=== Provided information ===

(* ===== verification/Dispatcher.v ===== *)
(** * [ProtobufDispatcher] ([src/common/net/dispatcher_proto.h])

    Routes a decoded message to the handler registered for its type. The
    message classes are protobuf's: the class [MessageTypes] holds what the
    dispatcher uses of them. A handler is a function on the state [W] of the
    program. *)
From S2P Require Import Prelude.

(** [ty] ranges over the generated message classes ([T] of [CallbackT<T>]). *)
Class MessageTypes := {
  msg : Type;
  ty : Type;
  Descriptor : Type;
  #[global] Descriptor_eq_dec :: EqDecision Descriptor;
  #[global] Descriptor_countable :: Countable Descriptor;
  (** [message->GetDescriptor()] *)
  GetDescriptor : msg -> Descriptor;
  (** [T::descriptor()] *)
  T_descriptor : ty -> Descriptor;
  (** [dynamic_cast<T*>(message) != NULL] *)
  is_a : ty -> msg -> bool;
}.

(** The generated code gives every class its own descriptor, and an object
    with the descriptor of a class is an object of that class. *)
Class MessageTypesLaws (P : MessageTypes) := {
  descriptor_inj t t' : T_descriptor t = T_descriptor t' -> t = t';
  descriptor_is_a t m : GetDescriptor m = T_descriptor t <-> is_a t m = true;
}.

Section dispatcher.
Context {P : MessageTypes} {conn_t W : Type}.

(** A [boost::function] on a connection and a message. *)
Definition handler : Type := conn_t -> msg -> W -> res W.

(** [muduo::down_pointer_cast<T>]; a null pointer is [None]. *)
Definition down_pointer_cast (t : ty) (f : option msg) : res (option msg) :=
  assert_ (match f with None => true | Some m => is_a t m end);; Ok f.

Record CallbackT := mkCallbackT { cb_type : ty; callback_ : handler }.

Definition onMessage (cb : CallbackT) (conn : conn_t) (message : option msg) (w : W) : res W :=
  concrete ← down_pointer_cast (cb_type cb) message;
  match concrete with
  | None => Fail FAssert     (* assert(concrete != NULL) *)
  | Some m => callback_ cb conn m w
  end.

Record ProtobufDispatcher := mkDispatcher {
  callbacks_ : gmap Descriptor CallbackT;
  defaultCallback_ : handler;
}.

Definition ProtobufDispatcher_ctor (defaultCb : handler) : ProtobufDispatcher :=
  mkDispatcher ∅ defaultCb.

Definition onProtobufMessage (d : ProtobufDispatcher) (conn : conn_t) (message : option msg) (w : W) : res W :=
  match message with
  | None => Fail FBounds     (* message->GetDescriptor() on a null pointer *)
  | Some m =>
      match callbacks_ d !! GetDescriptor m with
      | Some cb => onMessage cb conn message w
      | None => defaultCallback_ d conn m w
      end
  end.

Definition registerMessageCallback (d : ProtobufDispatcher) (t : ty) (callback : handler) : ProtobufDispatcher :=
  mkDispatcher (<[T_descriptor t := mkCallbackT t callback]> (callbacks_ d)) (defaultCallback_ d).

(** ** Specification: the last handler registered for the message's type *)
Fixpoint route (regs : list (ty * handler)) (dflt : handler) (m : msg) : handler :=
  match regs with
  | [] => dflt
  | (t, f) :: regs => route regs (if is_a t m then f else dflt) m
  end.

Definition register_all (d : ProtobufDispatcher) (regs : list (ty * handler)) : ProtobufDispatcher :=
  fold_left (fun d '(t, f) => registerMessageCallback d t f) regs d.

(** The keys of the map are the descriptors of the registered classes. *)
Definition dispatcher_wf (d : ProtobufDispatcher) : Prop :=
  forall k cb, callbacks_ d !! k = Some cb -> k = T_descriptor (cb_type cb).

(** The handler the map selects. *)
Definition selected (d : ProtobufDispatcher) (m : msg) : handler :=
  match callbacks_ d !! GetDescriptor m with Some cb => callback_ cb | None => defaultCallback_ d end.

Context `{!MessageTypesLaws P}.

Lemma register_wf d t f : dispatcher_wf d -> dispatcher_wf (registerMessageCallback d t f).
Proof. intros Hd k cb. cbn. rewrite lookup_insert_Some. intros [[<- <-]|[_ H]]; [done | by apply Hd]. Qed.

Lemma register_selected d t f m :
  selected (registerMessageCallback d t f) m = if is_a t m then f else selected d m.
Proof.
  unfold selected. cbn. rewrite lookup_insert. destruct (is_a t m) eqn:E.
  - rewrite decide_True; [done|]. symmetry. by apply descriptor_is_a.
  - rewrite decide_False; [done|]. intros H. symmetry in H. apply descriptor_is_a in H. congruence.
Qed.

Lemma route_ext regs f g m : f = g -> route regs f m = route regs g m.
Proof. by intros ->. Qed.

Lemma register_all_spec regs d m : dispatcher_wf d ->
  dispatcher_wf (register_all d regs) /\
  selected (register_all d regs) m = route regs (selected d m) m.
Proof.
  revert d. induction regs as [|[t f] regs IH]; intros d Hd; [done|].
  cbn [register_all fold_left route]. destruct (IH (registerMessageCallback d t f)) as [H1 H2]; [by apply register_wf|].
  split; [exact H1|]. unfold register_all in H2. rewrite H2. apply route_ext, register_selected.
Qed.

(** On a well-formed map no assertion of [onMessage] can fail. *)
Lemma onProtobufMessage_selected d conn m w : dispatcher_wf d ->
  onProtobufMessage d conn (Some m) w = selected d m conn m w.
Proof.
  intros Hd. unfold onProtobufMessage, selected, onMessage, down_pointer_cast.
  destruct (callbacks_ d !! GetDescriptor m) as [cb|] eqn:E; [|done].
  apply Hd, descriptor_is_a in E. by rewrite E.
Qed.
End dispatcher.
Arguments handler {P} conn_t W.

(** C35: A message reaches the right handler. After any sequence of
    registrations on a fresh dispatcher, dispatching any message runs exactly
    the handler registered last for the message's class, or the default
    callback when there is none; the down-cast in [CallbackT::onMessage]
    never fails. *)
Theorem dispatch_last_registered {P : MessageTypes} `{!MessageTypesLaws P} {conn_t W}
    (dflt : handler conn_t W) regs conn m w :
  onProtobufMessage (register_all (ProtobufDispatcher_ctor dflt) regs) conn (Some m) w =
  route regs dflt m conn m w.
Proof.
  destruct (register_all_spec regs (ProtobufDispatcher_ctor dflt) m) as [Hw Hs]; [by intros k cb|].
  by rewrite onProtobufMessage_selected, Hs.
Qed.

(** ** Example: two message classes, handlers that log *)
Module ToyTypes.
#[local] Instance toy : MessageTypes := {|
  msg := bool * Z; ty := bool; Descriptor := bool;
  GetDescriptor := fst; T_descriptor := id; is_a := fun t m => Bool.eqb m.1 t |}.
#[local] Instance toy_laws : MessageTypesLaws toy.
Proof.
  split; cbn; [done|]. intros t m. split; [intros ->; apply Bool.eqb_reflx | apply Bool.eqb_prop].
Defined.

Definition log (n : Z) : handler unit (list (Z * Z)) := fun _ m w => Ok (w ++ [(n, m.2)]).

Lemma dispatch_last_registered_witness :
  onProtobufMessage (register_all (ProtobufDispatcher_ctor (log 0)) [(true, log 1); (true, log 2)])
    tt (Some (true, 7)) [] = Ok [(2, 7)].
Proof.
  etransitivity; [apply (dispatch_last_registered (log 0) [(true, log 1); (true, log 2)] tt (true, 7) [])|].
  reflexivity.
Defined.
End ToyTypes.
(* ===== verification/Process.v ===== *)
(** * The process: [main] ([src/main.cpp], [src/global_init.cc]) and
      [common::Singleton<T>] ([src/singleton.h]) *)
From S2P Require Import Prelude.

(** ** [main]

    The environment of a run: the status of [system("/bin/touch foo")], the
    options [getopt] returns before [EOF], and after how many [sleep(1)] calls
    of the wait loop SIGINT is delivered, if ever. *)
Record env := mkEnv {
  touch_status : Z;
  options : list Z;
  sigint_after : option nat;
}.

(** What is printed. *)
Inductive line :=
  | LBye | LNotWritable | LVersion | LUsage | LInitError (ret : Z) | LStopError (ret : Z).

Inductive event :=
  | ESignal                  (** [signal(SIGINT, int_handler)] *)
  | ETouch                   (** [system("/bin/touch foo")] *)
  | EPrint (l : line)
  | EInitServer | ESleep | EStopServer
  | EShutdownProtobuf.       (** [google::protobuf::ShutdownProtobufLibrary()] *)

Inductive ending := Exited (code : Z) | StillWaiting.

(** [globalInit::InitServer], [globalInit::StopServer]: their return value. *)
Definition InitServer : Z := 0.
Definition StopServer : Z := 0.

(** [int_handler]: prints and sets the flag [done]. *)
Definition int_handler (done : bool) : list event * bool := ([EPrint LBye], true).

(** [usage] *)
Definition usage : list event := [EPrint LUsage].

(** The [while ((opt = getopt(...)) != EOF)] loop; [Some code] when it calls
    [exit]. Both branches of the [switch] leave the program. *)
Definition parse_options (opts : list Z) : list event * option Z :=
  match opts with
  | [] => ([], None)
  | opt :: _ => if opt =? 118 (* 'v' *) then ([EPrint LVersion], Some 0) else (usage, Some 0)
  end.

(** [while(!done) sleep(1)]: [n] is the number of sleeps until the handler
    runs; [fuel] bounds how long the run is observed. *)
Fixpoint wait_loop (fuel : nat) (n : option nat) (done : bool) : list event * bool :=
  let '(tr, done) := match n with Some O => int_handler done | _ => ([], done) end in
  if done then (tr, true) else
  match fuel with
  | O => (tr, false)
  | S fuel =>
      let '(tr', finished) := wait_loop fuel (Nat.pred <$> n) done in
      (tr ++ ESleep :: tr', finished)
  end.

Definition main (e : env) (fuel : nat) : list event * ending :=
  let tr := [ESignal; ETouch] in
  if negb (touch_status e =? 0) then (tr ++ [EPrint LNotWritable], Exited (-1)) else
  let '(tr1, ex) := parse_options (options e) in
  match ex with
  | Some code => (tr ++ tr1, Exited code)
  | None =>
      let tr := tr ++ tr1 ++ [EInitServer] in
      let ret := InitServer in
      if negb (ret =? 0) then (tr ++ [EPrint (LInitError ret)], Exited ret) else
      let '(tr2, finished) := wait_loop fuel (sigint_after e) false in
      if negb finished then (tr ++ tr2, StillWaiting) else
      let tr := tr ++ tr2 ++ [EStopServer] in
      let ret := StopServer in
      if negb (ret =? 0) then (tr ++ [EPrint (LStopError ret)], Exited ret) else
      (tr ++ [EShutdownProtobuf], Exited 0)
  end.

Lemma wait_loop_sigint n fuel : (n <= fuel)%nat ->
  wait_loop fuel (Some n) false = (replicate n ESleep ++ [EPrint LBye], true).
Proof.
  revert fuel. induction n as [|n IH]; intros fuel Hf; [by destruct fuel|].
  destruct fuel as [|fuel]; [lia|]. cbn. by rewrite IH by lia.
Qed.

Lemma wait_loop_never fuel : wait_loop fuel None false = (replicate fuel ESleep, false).
Proof. induction fuel as [|fuel IH]; cbn; [done|]. by rewrite IH. Qed.

(** The life of the server process. With an unwritable file system [main]
    returns -1 and with any option it exits 0, both before the server is
    initialised; otherwise it initialises the server once, sleeps until SIGINT
    (exactly [n] sleeps when the signal comes after [n]), prints the farewell,
    stops the server, shuts protobuf down and returns 0; without SIGINT it
    waits for as long as it is observed. *)
Theorem main_lifecycle (e : env) (fuel : nat) :
  (touch_status e <> 0 -> main e fuel = ([ESignal; ETouch; EPrint LNotWritable], Exited (-1))) /\
  (touch_status e = 0 -> options e <> [] ->
     exists l, main e fuel = ([ESignal; ETouch; EPrint l], Exited 0)) /\
  (touch_status e = 0 -> options e = [] ->
     (forall n, sigint_after e = Some n -> (n <= fuel)%nat ->
        main e fuel = ([ESignal; ETouch; EInitServer] ++ replicate n ESleep ++
          [EPrint LBye; EStopServer; EShutdownProtobuf], Exited 0)) /\
     (sigint_after e = None ->
        main e fuel = ([ESignal; ETouch; EInitServer] ++ replicate fuel ESleep, StillWaiting))).
Proof.
  unfold main. split_and!.
  - intros H. by rewrite (proj2 (Z.eqb_neq _ _) H).
  - intros -> Ho. cbn. destruct (options e) as [|o os]; [done|]. unfold parse_options. destruct (o =? 118); by eexists.
  - intros -> ->. cbn. split.
    + intros n -> Hn. rewrite wait_loop_sigint by done. cbn. by rewrite <- !app_assoc.
    + intros ->. by rewrite wait_loop_never.
Qed.

Lemma main_lifecycle_witness :
  main (mkEnv 0 [] (Some 2%nat)) 5 =
  ([ESignal; ETouch; EInitServer; ESleep; ESleep; EPrint LBye; EStopServer; EShutdownProtobuf], Exited 0).
Proof.
  destruct (main_lifecycle (mkEnv 0 [] (Some 2%nat)) 5) as (_ & _ & H).
  destruct (H eq_refl eq_refl) as [Hn _]. apply (Hn 2%nat eq_refl). lia.
Defined.

(** ** [InitSignalProcMask]

    The signal state the function touches: the blocked set and the handler of
    SIGBUS. [set] is a local that no call receives. *)
Record sigstate := mkSig { blocked : gset Z; sigbus : option Z (* exit code of the handler *) }.
Definition SIGALRM : Z := 14.
Definition InitSignalProcMask (s : sigstate) : sigstate * Z :=
  let set : gset Z := {[SIGALRM]} in
  (mkSig (blocked s) (Some 0), 0).

(** ** Singletons

    Every singleton type is a key; [SingletonModule] has one lock flag for all
    of them. [constructed] is the guard of the function-local static,
    [builds] counts constructor runs (ghost). *)
Record single := mkSingle { constructed : bool; m_is_destroyed : bool; builds : nat }.
Record singletons := mkSingletons { module_lock : bool; singles : gmap Z single }.

Definition no_singleton : single := mkSingle false false 0.
Definition single_of (s : singletons) (k : Z) : single := default no_singleton (singles s !! k).

Definition SingletonModule_lock (s : singletons) : singletons := mkSingletons true (singles s).
Definition SingletonModule_unlock (s : singletons) : singletons := mkSingletons false (singles s).
Definition is_locked (s : singletons) : bool := module_lock s.

(** [static SingletonWrapper<T> t;]: constructed when control first passes. *)
Definition construct_static (s : singletons) (k : Z) : singletons :=
  let w := single_of s k in
  if constructed w then s
  else mkSingletons (module_lock s) (<[k := mkSingle true (m_is_destroyed w) (S (builds w))]> (singles s)).

(** The instance is identified by its key. *)
Definition get_instance (s : singletons) (k : Z) : res (singletons * Z) :=
  let s := construct_static s k in
  assert_ (negb (m_is_destroyed (single_of s k)));; Ok (s, k).
Definition get_mutable_instance (s : singletons) (k : Z) : res (singletons * Z) :=
  assert_ (negb (is_locked s));; get_instance s k.
Definition get_const_instance (s : singletons) (k : Z) : res (singletons * Z) := get_instance s k.
Definition is_destroyed (s : singletons) (k : Z) : bool := m_is_destroyed (single_of s k).

(** [~SingletonWrapper], run once at exit for a constructed static. *)
Definition SingletonWrapper_dtor (s : singletons) (k : Z) : singletons :=
  let w := single_of s k in
  if constructed w && negb (m_is_destroyed w) then
    mkSingletons (module_lock s) (<[k := mkSingle true true (builds w)]> (singles s))
  else s.

Inductive sop := SLock | SUnlock | SMutable (k : Z) | SConst (k : Z) | SExit (k : Z).

(** A failed assertion aborts; the state before it is kept for inspection. *)
Definition sexec (s : singletons) (o : sop) : res singletons :=
  match o with
  | SLock => Ok (SingletonModule_lock s)
  | SUnlock => Ok (SingletonModule_unlock s)
  | SMutable k => fst <$> get_mutable_instance s k
  | SConst k => fst <$> get_const_instance s k
  | SExit k => Ok (SingletonWrapper_dtor s k)
  end.
Fixpoint srun (s : singletons) (os : list sop) : res singletons :=
  match os with [] => Ok s | o :: os => s ← sexec s o; srun s os end.
Definition sinit : singletons := mkSingletons false ∅.

Definition single_inv (s : singletons) : Prop :=
  forall k, builds (single_of s k) = (if constructed (single_of s k) then 1%nat else 0%nat) /\
    (m_is_destroyed (single_of s k) = true -> constructed (single_of s k) = true).

Lemma single_of_insert s b k w k' :
  single_of (mkSingletons b (<[k := w]> (singles s))) k' = if decide (k = k') then w else single_of s k'.
Proof. unfold single_of. cbn. rewrite lookup_insert. by case_decide. Qed.

Lemma construct_static_inv s k : single_inv s -> single_inv (construct_static s k).
Proof.
  intros H. unfold construct_static. destruct (constructed (single_of s k)) eqn:E; [done|].
  intros k'. rewrite single_of_insert. case_decide; [|apply H]. subst. cbn.
  destruct (H k') as [-> Hd]. by rewrite E in *.
Qed.

Lemma get_instance_inv s k s' i : single_inv s -> get_instance s k = Ok (s', i) -> single_inv s' /\ i = k.
Proof. intros Hs H. unfold get_instance in H. inv_res. split; [by apply construct_static_inv | congruence]. Qed.

Lemma sexec_inv s o s' : single_inv s -> sexec s o = Ok s' -> single_inv s'.
Proof.
  intros Hs. destruct o; cbn.
  - by intros [= <-].
  - by intros [= <-].
  - unfold get_mutable_instance. destruct (is_locked s); [done|]. cbn.
    destruct (get_instance s k) as [[s1 i]|] eqn:E; [|done]. intros [= <-].
    by apply (get_instance_inv s k s1 i).
  - unfold get_const_instance. destruct (get_instance s k) as [[s1 i]|] eqn:E; [|done]. intros [= <-].
    by apply (get_instance_inv s k s1 i).
  - intros [= <-]. unfold SingletonWrapper_dtor. destruct (_ && _)%bool eqn:E; [|done].
    apply andb_true_iff in E as [E1 E2]. intros k'. rewrite single_of_insert. case_decide; [|apply Hs]. subst.
    cbn. destruct (Hs k') as [-> _]. by rewrite E1.
Qed.

Lemma srun_inv os s s' : single_inv s -> srun s os = Ok s' -> single_inv s'.
Proof.
  revert s. induction os as [|o os IH]; intros s Hs; cbn; [by intros [= <-]|]. intros H. inv_res.
  eapply IH; [|done]. by eapply sexec_inv.
Qed.

(** A singleton is built at most once, whatever sequence of accesses,
    locks, unlocks and static destructions ran; and at that point an access
    behaves as documented: [get_const_instance] yields the one instance unless
    it was destroyed, when the assertion fails; [get_mutable_instance] also
    fails while the module is locked, and otherwise agrees with it. *)
Theorem singleton_unique os s k :
  srun sinit os = Ok s ->
  (builds (single_of s k) <= 1)%nat /\
  (is_destroyed s k = true -> get_const_instance s k = Fail FAssert) /\
  (is_destroyed s k = false -> exists s', get_const_instance s k = Ok (s', k) /\
     builds (single_of s' k) = 1%nat) /\
  get_mutable_instance s k = if is_locked s then Fail FAssert else get_const_instance s k.
Proof.
  intros H. assert (Hs : single_inv s) by (eapply srun_inv, H; intros k'; done).
  destruct (Hs k) as [Hb Hd]. split_and!.
  - rewrite Hb. case_match; lia.
  - unfold is_destroyed. intros E. unfold get_const_instance, get_instance, construct_static.
    by rewrite (Hd E), E.
  - unfold is_destroyed. intros E. exists (construct_static s k).
    assert (Hm : m_is_destroyed (single_of (construct_static s k) k) = false /\
                 builds (single_of (construct_static s k) k) = 1%nat).
    { unfold construct_static. destruct (constructed (single_of s k)) eqn:Ec; [by rewrite Hb|].
      rewrite single_of_insert, decide_True by done. cbn. by rewrite Hb. }
    destruct Hm as [Hm Hb']. split; [|done]. unfold get_const_instance, get_instance. by rewrite Hm.
  - unfold get_mutable_instance, get_const_instance. by destruct (is_locked s).
Qed.

Lemma singleton_unique_witness :
  srun sinit [SMutable 3; SConst 3; SLock; SExit 3] =
    Ok (mkSingletons true {[3 := mkSingle true true 1]}) /\
  get_const_instance (mkSingletons true {[3 := mkSingle true true 1]}) 3 = Fail FAssert.
Proof.
  split; [vm_compute; reflexivity|].
  apply (singleton_unique [SMutable 3; SConst 3; SLock; SExit 3]); vm_compute; reflexivity.
Defined.
(* ===== verification/MuduoBuffer.v ===== *)
(** * [muduo::net::Buffer] ([3rd_party/muduo/muduo/net/Buffer.{h,cc}]) and
      the conversions of [muduo/net/Endian.h]

    The buffer of the connections airnet runs on. [common::net::Buffer] is a
    copy of this class with other method names, so both use the record
    [Buffer.Buffer]; the methods are translated again from this source, and
    [muduo_buffer_same_queue] shows that both classes implement one
    specification. Own to this class: 64-bit integers, [findEOL], [unwrite],
    the check in [hasWritten], and [readFd]. *)
From S2P Require Import Prelude Endian StringPiece Buffer.

(** ** Endian.h *)
Section endian.
Context {h : Host}.
Definition hostToNetwork64 (host64 : Z) : Z := htobe 8 host64.
Definition hostToNetwork32 (host32 : Z) : Z := htobe 4 host32.
Definition hostToNetwork16 (host16 : Z) : Z := htobe 2 host16.
Definition networkToHost64 (net64 : Z) : Z := betoh 8 net64.
Definition networkToHost32 (net32 : Z) : Z := betoh 4 net32.
Definition networkToHost16 (net16 : Z) : Z := betoh 2 net16.
End endian.

Definition int64 := swrap 64.
Definition uint64 := wrap 64.

(** ** Observers *)
Definition readableBytes (b : Buffer) : Z := size_t (writerIndex_ b - readerIndex_ b).
Definition writableBytes (b : Buffer) : Z := size_t (zlen (buffer_ b) - writerIndex_ b).
Definition prependableBytes (b : Buffer) : Z := readerIndex_ b.
Definition beginWrite (b : Buffer) : Z := writerIndex_ b.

===

Which lines above run from the one containing "Definition is_locked (s" down to the one containing "if constructed w then s"? Repeat exactly those, both ends included, and nothing else.

Answer>
Definition is_locked (s : singletons) : bool := module_lock s.

(** [static SingletonWrapper<T> t;]: constructed when control first passes. *)
Definition construct_static (s : singletons) (k : Z) : singletons :=
  let w := single_of s k in
  if constructed w then s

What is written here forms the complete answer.